Dr Luke Evans is a member of the Health Select Committee, and is MP for Bosworth.
Two days ago, Angela Rasmussen, a Columbia University virologist, posted a series of tweets about how much we still have to learn about Coronavirus.
Acknowledging that we have already come a long way in a short time, Dr Rasmussen wrote: “Unfortunately the focus on who is “right” and when they were right is giving oxygen to the “infodemic” that is contributing to the extreme polarisation of public health priorities. Nobody can be “right” about a pathogen that is still mired in so much uncertainty.”
Since the beginning of the Coronavirus outbreak, our Government, which has no Ministers as far as I know who are trained epidemiologists, have had to listen to information and advice proffered by the respected science community.
That advice will have been given in good faith, and it’s right that ultimately the buck stops with politicians, but of course as we develop greater knowledge it may well be that some measures taken based upon it will prove ineffective or even potentially damaging.
It’s not a matter of apportioning blame, but rather of accepting there are a great many things that we still don’t know about this novel virus.
Every action we take potentially brings with it a cost, many know the concept of ‘opportunity cost’. Michael Levitt, a Nobel laureate in Chemistry, claimed this week that “I think lockdown saved no lives…I think it may have cost lives. It will have saved a few road accident lives – things like that – but social damage – domestic abuse, divorces, alcoholism – has been extreme. And then you have those who were not treated for other conditions.”

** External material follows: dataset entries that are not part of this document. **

(** Take options none of which is nil and each of which returns, and a
    logger whose [SetLevel] returns.  In a build for darwin
    [midi.NewMIDIClient] then returns: the binding is asked for a client
    with the configured name, or ["GO MIDI Client"] when none is configured;
    when it refuses, its error is returned; otherwise the client is new,
    with the filter that the options set and with none when they set none,
    in which case no command is filtered out.  In a build for windows the
    answer is that of the Windows constructor on the options with their
    defaults, and in a build for any other system it is the
    unsupported-system error, whatever the options. *)
Theorem midi_NewMIDIClient_result {W} (GOOS : string) (NewZapLogger : Logger)
    (SetLevel : Logger -> LogLevel -> Call unit)
    (coremidi_NewClient : string -> option error) (heap : list Chan)
    (windows_NewMIDIClient : ClientOptions -> Outcome (ClientMIDI W + midi_error))
    (opts : list Option) (given : ClientOptions) :
  apply_options opts zero_options = Returns given ->
  SetLevel (match opt_Logger given with Some l => l | None => NewZapLogger end)
           (opt_LogLevel given) = Returns tt ->
  let name := match opt_CoreMIDIConfig given with
              | Some config => ClientName config
              | None => "GO MIDI Client"
              end in
  (GOOS = "darwin" ->
   midi_NewMIDIClient GOOS NewZapLogger SetLevel coremidi_NewClient heap
                      windows_NewMIDIClient opts =
     Returns (match coremidi_NewClient name with
              | Some err => inr (ClientError err)
              | None => inl (CoreMIDIClient (fresh (opt_MIDIEventFilter given) heap))
              end)
   /\ (opt_MIDIEventFilter given = None ->
       forall command,
         filtered_out (midiEventFilter (client (fresh (opt_MIDIEventFilter given) heap)))
                      command = false))
  /\ (GOOS = "windows" ->
      midi_NewMIDIClient GOOS NewZapLogger SetLevel coremidi_NewClient heap
                         windows_NewMIDIClient opts =
        Call_of_Outcome (windows_NewMIDIClient (with_defaults NewZapLogger given)))
  /\ (GOOS <> "darwin" -> GOOS <> "windows" ->
      midi_NewMIDIClient GOOS NewZapLogger SetLevel coremidi_NewClient heap
                         windows_NewMIDIClient opts =
        Returns (inr (UnsupportedOS GOOS))).
Proof.
  intros Ha Hs name.
  destruct (with_defaults_parts NewZapLogger given) as (Hl & Hc & Hlv & Hf & Hp).
  unfold midi_NewMIDIClient.
  rewrite (applyDefaultOptions_parts _ _ _ _ Ha), Hs, NewClient_cases.
  split; [|split].
  - intros ->. simpl. split.
    + unfold mididarwin_NewMIDIClient, NewMIDIClient. rewrite Hc, Hl, Hf.
      unfold name. destruct (opt_CoreMIDIConfig given) as [config|]; simpl;
        match goal with |- context [coremidi_NewClient ?n] =>
          destruct (coremidi_NewClient n) end; reflexivity.
    + intros -> command. reflexivity.
  - intros ->. reflexivity.
  - intros Hd Hw.
    apply String.eqb_neq in Hd. apply String.eqb_neq in Hw.
    rewrite Hd, Hw. reflexivity.
Qed.

(** An instance: a build for darwin, given the options of the example
    programs, with a binding that makes the client. *)
Lemma midi_NewMIDIClient_result_witness :
  midi_NewMIDIClient (W := unit) "darwin" 0%nat (fun _ _ => Returns tt)
                     (fun _ => None) [make_chan 100]
                     (fun _ => NilDereference)
                     [WithLogger (Some 1%nat); WithLogLevel (LogLevel_of InfoLevel);
                      WithMIDIEventFilter (mkFilter [NoteOn; NoteOff])] =
    Returns (inl (CoreMIDIClient (fresh (Some (mkFilter [NoteOn; NoteOff]))
                                        [make_chan 100]))).
Proof.
  destruct (midi_NewMIDIClient_result (W := unit) "darwin" 0%nat (fun _ _ => Returns tt)
              (fun _ => None) [make_chan 100] (fun _ => NilDereference)
              [WithLogger (Some 1%nat); WithLogLevel (LogLevel_of InfoLevel);
               WithMIDIEventFilter (mkFilter [NoteOn; NoteOff])]
              (mkClientOptions (Some 1%nat) 0 "" (Some (mkFilter [NoteOn; NoteOff])) None)
              eq_refl eq_refl) as [H _].
  destruct (H eq_refl) as [Hr _]. exact Hr.
Defined.
(** [MQTTClientConfig.__init__(self, client_id, broker_address, port)]. *)
Definition MQTTClientConfig_init (client_id broker_address port : pyval)
    : MQTTClientConfig :=
  {| has_credentials := false;
     client_id := client_id;
     broker_address := broker_address;
     port := port;
     username := PNone;
     password := PNone |}.

(** [MQTTClientConfig.set_credentials]. *)
Definition set_credentials (self : MQTTClientConfig)
    (username password : pyval) : MQTTClientConfig :=
  {| has_credentials := true;
     client_id := client_id self;
     broker_address := broker_address self;
     port := port self;
     username := username;
     password := password |}.

(** A call that passes keyword arguments only, to a function whose
    parameters [params] have no defaults: a keyword that names no
    parameter, or a parameter left without argument, is a TypeError;
    otherwise every parameter is bound to its argument. *)
Definition bind_keywords (params : list string)
    (kwargs : list (string * pyval)) : result (gmap string pyval) :=
  if forallb (fun kv => bool_decide (kv.1 ∈ params)) kwargs
     && forallb (fun k => bool_decide (k ∈ kwargs.*1)) params
  then Ok (list_to_map kwargs)
  else Raise TypeError.

(** [MQTTClientConfig(...)] called with keyword arguments. *)
Definition MQTTClientConfig_call (kwargs : list (string * pyval))
    : result MQTTClientConfig :=
  args ← bind_keywords ["client_id"; "broker_address"; "port"] kwargs;
  Ok (MQTTClientConfig_init
        (default PNone (args !! "client_id"))
        (default PNone (args !! "broker_address"))
        (default PNone (args !! "port"))).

Whilst Professor Levitt is not an epidemiologist either, and his comments appear to serve as an outlier to the wider scientific community, it’s undeniable that, for each action, there is a price to pay, even if we don’t know what the cost is yet.
One incontrovertible truth is that the longer that lockdown continues, the likelihood of the United Kingdom experiencing an economic crisis increases.
Entering into this pandemic, the working worst case scenario was 500,000 deaths from the virus itself if nothing was done, and the working financial cost of the virus by the Treasury is up to £300 billion. Both are extreme positions in themselves, the only commonality between them is that hope that they are both overestimations.
We have to understand that whilst economy and health are, on the face of it, completely separate matters they are inseparably intertwined, too. There is an unsolvable and immeasurable balance between lives and livelihoods.
Political opponents will point and say ‘another Tory bothered more about money than health’, without ever acknowledging the fact that our economy has a direct impact on health outcomes.
Yet a decision on one directly and indirectly affects the other.
In a study published last month by the Institute for Fiscal Studies, it was claimed that there may well be some short term health benefits to a recession: drinking, smoking and unhealthy eating all tend to reduce when there are negative income shocks; improved cardiovascular health comes hand in hand with lower pollution; even viral transmission tends to lower with reduced inter-regional travel.
But in the long term, the health of many also deteriorates because, in general terms, our health improves in a growing economy.
In other research published by the IFS, Janke et al suggested that health conditions worsen when economic factors deteriorate, especially in industrial areas, where populations are older and where others already experience poorer health outcomes.
The ONS records that whilst overall life expectancy has continued to increase the rate that it has done so has slowed significantly since the 2008 recession.
We know that between 2008 and 2010 there were over 10,000 excess suicides attributed to the economic crash, and that according to The Lancet in 2016, there were an estimated 260,000 excess cancer related deaths across the OECD.
Over the coming months, Government has difficult decisions to make about the manner and speed in which it seeks to lift lockdown.
We’ve seen that there has been a concentration of Coronavirus deaths in less affluent areas, and a second spike may well see that replicated. We also know that those negative health outcomes which come together with an economic shock and are felt more keenly in many of the same areas too.
In seeking to mitigate the worst impacts of an economic crisis, we are going to need consensus across the House, we have to move away from making casual and politicised comparisons, or of framing the debate in a binary choice of health versus economy.
We still are mired in uncertainty about Coronavirus, but there will come a time when we can be clear that the price of severely mitigating the disease is higher than not doing so; and that means having a frank and open discussion about the impacts felt now and in the future.
And just like Dr Rasmussen we need to be able to say there are things that we don’t currently know, but that we will be willing to listen to lessons learned from both here and abroad in the future.